Vector Data

RasterFrames provides a variety of ways to work with spatial vector data (points, lines, and polygons) alongside raster data.

DataSource for GeoJSON format
Ability to convert between from GeoPandas and Spark DataFrames
In PySpark, geometries are Shapely objects, providing a great deal of interoperability
Many Spark functions for working with columns of geometries
Vector data is also the basis for zonal map algebra operations.

GeoJSON DataSource

from pyspark import SparkFiles
admin1_us_url = 'https://raw.githubusercontent.com/datasets/geo-admin1-us/master/data/admin1-us.geojson'
spark.sparkContext.addFile(admin1_us_url)  # this lets us read http scheme uri's in spark

df = spark.read.geojson(SparkFiles.get('admin1-us.geojson'))
df.printSchema()

root
 |-- geometry: geometry (nullable = true)
 |-- ISO3166-1-Alpha-3: string (nullable = true)
 |-- country: string (nullable = true)
 |-- id: string (nullable = true)
 |-- name: string (nullable = true)
 |-- state_code: string (nullable = true)

The properties of each discrete geometry are available as columns of the DataFrame, along with the geometry itself.

GeoPandas and RasterFrames

You can also convert a GeoPandas GeoDataFrame to a Spark DataFrame, preserving the geometry column. This means that any vector format that can be read with OGR can be converted to a Spark DataFrame.
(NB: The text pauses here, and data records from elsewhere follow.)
(* ===== verification/GatewayLogic.v ===== *)
(** * Reasoning about the gateway

    [still g g']: between two states neither the tables of connections nor
    the queues of work nor the log of calls have changed; most of the code
    only counts, limits and sends, and is [Still].  [Preserves I m] is the
    preservation of an invariant by a run; what is [Still] preserves every
    [Stable] invariant. *)

From S2P Require Import Prelude Words Text NetBuffer Protocol WebSocket MessageId Rpc Db MessageStore.
From S2P Require Import Directory MessageService Breaker Redis Push UserService Connections Gateway GatewayServer.
Local Open Scope Z_scope.

Section Logic.
Context `{Srv : RedisServer}.

Record still (g g' : gworld) : Prop := {
  still_manager : gw_manager g' = gw_manager g;
  still_ids : gw_ids g' = gw_ids g;
  still_websockets : gw_websockets g' = gw_websockets g;
  still_tasks : gw_tasks g' = gw_tasks g;
  still_callbacks : gw_callbacks g' = gw_callbacks g;
  still_calls : gw_calls g' = gw_calls g;
  still_sockets conn : is_Some (gw_sockets g' !! conn) <-> is_Some (gw_sockets g !! conn)
}.

#[global] Instance still_preorder : PreOrder still.
Proof.
  split; [by intros g|]. intros g1 g2 g3 H1 H2.
  split; [destruct H1, H2; congruence..|]. intros c. by rewrite (still_sockets _ _ H2), (still_sockets _ _ H1).
Qed.

Class Still {A} (m : G A) : Prop := stays : forall g a g', m g = Some (a, g') -> still g g'.

Class Preserves (I : gworld -> Prop) {A} (m : G A) : Prop :=
  preserved : forall g a g', m g = Some (a, g') -> I g -> I g'.

Class Stable (I : gworld -> Prop) : Prop := stable : forall g g', still g g' -> I g -> I g'.

(** ** Composition *)

#[global] Instance preserves_still I {A} (m : G A) : Stable I -> Still m -> Preserves I m | 10.
Proof. intros HI Hm g a g' Hr. exact (HI _ _ (Hm _ _ _ Hr)). Qed.

#[global] Instance still_ret {A} (a : A) : Still (mret a : G A).
Proof. by intros g ? g' [= <- <-]. Qed.
#[global] Instance still_bind {A B} (m : G A) (k : A -> G B) :
  Still m -> (forall a, Still (k a)) -> Still (m ≫= k).
Proof. intros Hm Hk g b g' (a&g1&H1&H2)%run_bind_Some. etrans; [exact (Hm _ _ _ H1)|exact (Hk _ _ _ _ H2)]. Qed.
#[global] Instance still_if {A} (b : bool) (m1 m2 : G A) : Still m1 -> Still m2 -> Still (if b then m1 else m2).
Proof. by destruct b. Qed.
#[global] Instance still_option {A C} (c : option C) (f : C -> G A) m :
  (forall x, Still (f x)) -> Still m -> Still (match c with Some x => f x | None => m end).
Proof. by destruct c. Qed.
#[global] Instance still_get : Still (get_state : G gworld).
Proof. by intros g a g' [= <- <-]. Qed.
#[global] Instance still_node {A} (m : R A) : Still (gnode m).
Proof. by intros g a g' (r&_&->)%run_zoom. Qed.

#[global] Instance preserves_bind I {A B} (m : G A) (k : A -> G B) :
  Preserves I m -> (forall a, Preserves I (k a)) -> Preserves I (m ≫= k) | 5.
Proof. intros Hm Hk g b g' (a&g1&H1&H2)%run_bind_Some Hg. exact (Hk _ _ _ _ H2 (Hm _ _ _ H1 Hg)). Qed.
#[global] Instance preserves_if I {A} (b : bool) (m1 m2 : G A) :
  Preserves I m1 -> Preserves I m2 -> Preserves I (if b then m1 else m2) | 5.
Proof. by destruct b. Qed.
#[global] Instance preserves_option I {A C} (c : option C) (f : C -> G A) m :
  (forall x, Preserves I (f x)) -> Preserves I m -> Preserves I (match c with Some x => f x | None => m end) | 5.
Proof. by destruct c. Qed.
#[global] Instance preserves_pair I {A C D} (p : C * D) (f : C -> D -> G A) :
  (forall c d, Preserves I (f c d)) -> Preserves I (let '(c, d) := p in f c d) | 5.
Proof. by destruct p. Qed.
#[global] Instance preserves_stuck I {A} : Preserves I (stuck : G A).
Proof. by intros g a g'. Qed.

(** ** What only counts, limits and sends *)

#[global] Instance still_count name : Still (count name).
Proof. unfold count, gdb. apply _. Qed.
#[global] Instance still_gdb {A} (m : M A) : Still (gdb m).
Proof. unfold gdb. apply _. Qed.
#[global] Instance still_connected conn : Still (connected conn).
Proof. unfold connected. apply _. Qed.
#[global] Instance still_send conn bytes : Still (send conn bytes).
Proof. unfold send. apply still_bind; [apply _|]. intros []; [|apply _]. by intros g a g' [= <- <-]. Qed.
#[global] Instance still_forceClose conn : Still (forceClose conn).
Proof.
  intros g a g'. unfold forceClose, get_state, mbind, SM_bind.
  destruct (gw_sockets g !! conn) as [[]|] eqn:Hc; intros [= <- <-]; try done.
  all: split; try done; intros c; cbn; destruct (decide (conn = c)) as [<-|];
    [by rewrite lookup_insert_eq, Hc|by rewrite lookup_insert_ne].
Qed.
#[global] Instance still_is_websocket conn : Still (is_websocket conn).
Proof. unfold is_websocket. apply _. Qed.
#[global] Instance still_encoded p : Still (encoded p).
Proof. intros g a g'. unfold encoded. destruct (PacketCodec.encode p); by intros [= <- <-]. Qed.
#[global] Instance still_sendPacket conn p : Still (sendPacket conn p).
Proof. unfold sendPacket. apply _. Qed.
#[global] Instance still_sendError E conn s c m id : Still (sendError E conn s c m id).
Proof. unfold sendError. apply _. Qed.
#[global] Instance still_limiter E : Still (limiter E).
Proof. by intros g a g' [= <- <-]. Qed.
#[global] Instance still_breaker_allow E name : Still (breaker_allow E name).
Proof. intros g a g'. unfold breaker_allow. destruct (manager_allowRequest _ _ _). by intros [= <- <-]. Qed.
#[global] Instance still_record_outcome E {A} name (r : string + A) : Still (record_outcome E name r).
Proof. unfold record_outcome. by destruct r; intros ? ? ? [= <- <-]. Qed.
#[global] Instance still_submitOnlineTask t : Still (submitOnlineTask t).
Proof.
  unfold submitOnlineTask. apply still_bind; [apply _|]. intros g0. destruct (_ <=? _); [apply _|].
  by intros g a g' [= <- <-].
Qed.
#[global] Instance still_refreshOnlineAsync u d c : Still (refreshOnlineAsync u d c).
Proof. unfold refreshOnlineAsync. apply _. Qed.
#[global] Instance still_setOfflineAsync u d c : Still (setOfflineAsync u d c).
Proof. unfold setOfflineAsync. apply _. Qed.
#[global] Instance still_allowPacket E conn id s : Still (allowPacket E conn id s).
Proof. unfold allowPacket. apply _. Qed.
#[global] Instance still_live_connection c : Still (live_connection c).
Proof. unfold live_connection. apply _. Qed.
#[global] Instance still_executor_error E conn s id : Still (executor_error E conn s id).
Proof. unfold executor_error. apply _. Qed.
#[global] Instance still_requireAuth E conn c s : Still (requireAuth E conn c s).
Proof. unfold requireAuth. apply _. Qed.
#[global] Instance still_close_frame conn reason : Still (close_frame conn reason).
Proof. unfold close_frame. apply _. Qed.
#[global] Instance still_pass_on E {A} c s id t (write : A -> list byte) r : Still (pass_on E c s id t write r).
Proof. unfold pass_on. apply _. Qed.
#[global] Instance still_getConnectionId conn : Still (getConnectionIdFromConnection conn).
Proof. unfold getConnectionIdFromConnection. apply _. Qed.
#[global] Instance still_handleHeartbeat E conn id p : Still (handleHeartbeat E conn id p).
Proof. unfold handleHeartbeat. apply _. Qed.

(** ** The router *)

(** The connection and the user a task acts for. *)
Definition task_user (t : task) : option (string * Z) :=
  match t with
  | TSingle c _ q => Some (c, ss_from_user_id q)
  | TGroup c _ q => Some (c, sg_from_user_id q)
  | TAck c _ q => Some (c, mr_user_id q)
  | TPull c _ q => Some (c, pr_user_id q)
  | _ => None
  end.

(** What the router needs of an invariant.  [known c u calls]: by the calls so
    far the connection [c] belongs to the user [u]. *)
Class Routable (I : gworld -> Prop) (known : string -> Z -> list backend_call -> Prop) : Prop := {
  rt_stable :: Stable I;
  rt_auth g id ctx : I g -> getContext id (gw_manager g) = Some ctx -> cc_authenticated ctx = true ->
    known id (cc_user_id ctx) (gw_calls g);
  rt_submit n t g a g' : submit n t g = Some (a, g') -> I g ->
    (forall c u, task_user t = Some (c, u) -> known c u (gw_calls g)) -> I g';
  rt_touch now id :: Preserves I (update_manager (updateActiveTime now id));
  rt_upgrade conn g a g' :
    (modify (fun g => set_ids (gw_ids g) (<[conn := true]> (gw_websockets g)) g);;
     update_manager (markWebSocket (default EmptyString (gw_ids g !! conn)) true)) g = Some (a, g') -> I g -> I g'
}.

Section Router.
Context (E : GEnv) (o : GatewayOnlineManager) {I known} {HI : Routable I known}.

Abbreviation within c u := (fun g => I g /\ known c u (gw_calls g)).

#[local] Instance within_stable c u : Stable (within c u).
Proof. intros g g' Hs [Hi Hk]. rewrite (still_calls _ _ Hs). split; [exact (rt_stable _ _ Hs Hi)|done]. Qed.

Lemma submit_calls n t g a g' : submit n t g = Some (a, g') -> gw_calls g' = gw_calls g.
Proof. unfold submit, get_state, mbind, SM_bind. destruct (_ && _); by intros [= _ <-]. Qed.

#[local] Instance hand_over_within conn s id t c u :
  task_user t = Some (c, u) -> Preserves (within c u) (hand_over E conn s id t).
Proof.
  intros Ht. unfold hand_over. destruct (ge_executor E) as [max|]; [|apply _].
  intros g a g' Hr [Hi Hk]. rewrite (submit_calls _ _ _ _ _ Hr). split; [|done].
  eapply rt_submit; [done..|]. intros c' u' He. rewrite Ht in He. by injection He as <- <-.
Qed.

Lemma hand_over_free conn s id t : task_user t = None -> Preserves I (hand_over E conn s id t).
Proof.
  intros Ht. unfold hand_over. destruct (ge_executor E) as [max|]; [|apply _].
  intros g a g' Hr Hi. eapply rt_submit; [done..|]. intros c u He. by rewrite Ht in He.
Qed.

(** A handler behind [requireAuth] may assume that the user is known. *)
Lemma behind_auth conn id seq (k : ConnectionContext -> G unit) :
  (forall auth, Preserves (within id (cc_user_id auth)) (k auth)) ->
  Preserves I (auth ← requireAuth E conn id seq; match auth with None => mret tt | Some auth => k auth end).
Proof.
  intros Hk g a g' (auth&g1&H1&H2)%run_bind_Some Hi. pose proof (stays _ _ _ H1) as Hs.
  pose proof (rt_stable _ _ Hs Hi) as Hi1. destruct auth as [auth|]; [|by injection H2 as _ <-].
  apply (Hk auth _ _ _ H2). split; [done|]. rewrite (still_calls _ _ Hs).
  revert H1. unfold requireAuth, get_state, mbind, SM_bind.
  destruct (getContext id (gw_manager g)) as [ctx|] eqn:Hc; [destruct (cc_authenticated ctx) eqn:Ha|];
    [|destruct (sendError _ _ _ _ _ _ _) as [[[] ?]|]; by intros [=]..].
  intros [= -> ->]. by eapply rt_auth.
Qed.

(** Past the comparison of the user ids they are equal. *)
Lemma same_user J (a b : Z) (m1 m2 : G unit) :
  Preserves J m1 -> (a = b -> Preserves J m2) -> Preserves J (if negb (a =? b) then m1 else m2).
Proof. intros H1 H2. destruct (Z.eqb_spec a b); cbn; auto. Qed.

Ltac handle := apply behind_auth; intros auth; cbv zeta; apply preserves_option; [intros q|apply _];
  apply same_user; [apply _|]; intros Heq;
  repeat first [apply preserves_bind; [apply _|]; intros ? | apply preserves_if; [apply _|]];
  apply hand_over_within; cbn; by rewrite Heq.

#[local] Instance preserves_handleSendSingleMessage conn id p : Preserves I (handleSendSingleMessage E conn id p).
Proof. unfold handleSendSingleMessage. handle. Qed.
#[local] Instance preserves_handleSendGroupMessage conn id p : Preserves I (handleSendGroupMessage E conn id p).
Proof. unfold handleSendGroupMessage. handle. Qed.
#[local] Instance preserves_handleAck conn id p : Preserves I (handleAck E conn id p).
Proof. unfold handleAck. handle. Qed.
#[local] Instance preserves_handlePull conn id p : Preserves I (handlePullOfflineMessages E conn id p).
Proof. unfold handlePullOfflineMessages. handle. Qed.

#[local] Hint Extern 5 (Preserves _ (hand_over _ _ _ _ _)) => by apply hand_over_free : typeclass_instances.

#[local] Instance preserves_handleRegister conn id p : Preserves I (handleRegister E conn id p).
Proof. unfold handleRegister. apply _. Qed.
#[local] Instance preserves_handleLogin conn id p : Preserves I (handleLogin E conn id p).
Proof. unfold handleLogin. apply _. Qed.
#[local] Instance preserves_handleResumeSession conn id p : Preserves I (handleResumeSession E conn id p).
Proof.
  unfold handleResumeSession. cbv zeta. destruct (parse_resume _ _) as [parsed req].
  apply preserves_if; [apply _|]. apply preserves_bind; [apply _|]. intros allowed. apply preserves_if; [apply _|].
  apply preserves_bind; [apply _|]. intros []; [|apply _]. destruct (ge_executor E); [|apply _].
  intros g a g' Hr Hi. by eapply rt_submit.
Qed.

#[global] Instance preserves_handlePacket conn id p : Preserves I (handlePacket E conn id p).
Proof.
  unfold handlePacket. repeat (apply preserves_bind; [apply _|]; intros ?). destruct (p_type p); apply _.
Qed.

#[local] Instance preserves_onTcpMessage fuel conn id b : Preserves I (onTcpMessage E fuel conn id b).
Proof.
  revert b. induction fuel as [|fuel IH]; intros b; cbn [onTcpMessage]; [apply _|].
  apply preserves_if; [apply _|]. destruct (PacketCodec.decode_checked _ _) as [[[[] b'] p]|]; apply _.
Qed.

#[local] Instance preserves_frame_packets fuel conn id b : Preserves I (frame_packets E fuel conn id b).
Proof.
  revert b. induction fuel as [|fuel IH]; intros b; cbn [frame_packets]; [apply _|].
  apply preserves_if; [apply _|]. destruct (PacketCodec.decode_checked _ _) as [[[[] b'] p]|]; apply _.
Qed.

#[local] Instance preserves_onWebSocketMessage fuel conn id b : Preserves I (onWebSocketMessage E fuel conn id b).
Proof.
  revert b. induction fuel as [|fuel IH]; intros b; cbn [onWebSocketMessage]; [apply _|].
  apply preserves_if; [apply _|]. destruct (WebSocketCodec.decodeFrame _) as [[[[] b'] [f|]]|]; try apply _.
  destruct (opcode f); apply _.
Qed.

#[local] Instance still_handshake conn b : Still (tryHandleWebSocketHandshake E conn b).
Proof.
  unfold tryHandleWebSocketHandshake. destruct (header_end _) as [pos|]; [|apply _].
  apply still_bind; [apply _|]. intros _. destruct (Buffer.retrieve pos b); [apply _|by intros ? ? ?].
Qed.

#[global] Instance preserves_onMessage conn b : Preserves I (onMessage E conn b).
Proof.
  intros g b' g'. unfold onMessage.
  intros (id&g1&H1&(ws&g2&H2&(r&g3&H3&H4)%run_bind_Some)%run_bind_Some)%run_bind_Some Hi.
  assert (g1 = g /\ id = default EmptyString (gw_ids g !! conn)) as [-> ->] by by injection H1.
  assert (g2 = g) as -> by by injection H2. clear H1 H2.
  assert (I g3) as Hi3.
  { destruct (negb ws && _); [|by injection H3 as _ <-].
    apply run_bind_Some in H3 as ([ok b1]&g4&H3&H5). pose proof (stays _ _ _ H3) as Hs.
    pose proof (rt_stable _ _ Hs Hi) as Hi4. destruct ok; cbn [negb] in H5; [|by injection H5 as _ <-].
    rewrite <- (still_ids _ _ Hs) in H5. apply run_bind_Some in H5 as ([]&g5&H5&(?&g6&H6&[= _ <-])%run_bind_Some).
    eapply (rt_upgrade conn g4); [|done]. unfold mbind, SM_bind. rewrite H5. exact H6. }
  destruct r as [[[]|] b1]; [..|by injection H4 as _ <-]; exact (preserved _ _ _ H4 Hi3).
Qed.

End Router.
End Logic.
In the example below, we expect the same schema as the DataFrame defined above by the GeoJSON reader. Note that in a GeoPandas DataFrame there can be heterogeneous geometry types in the column, which may fail Spark’s schema inference.

import geopandas
from shapely.geometry import MultiPolygon

def poly_or_mp_to_mp(g):
    """ Normalize polygons or multipolygons to all be multipolygons. """
    if isinstance(g, MultiPolygon):
        return g
    else:
        return MultiPolygon([g])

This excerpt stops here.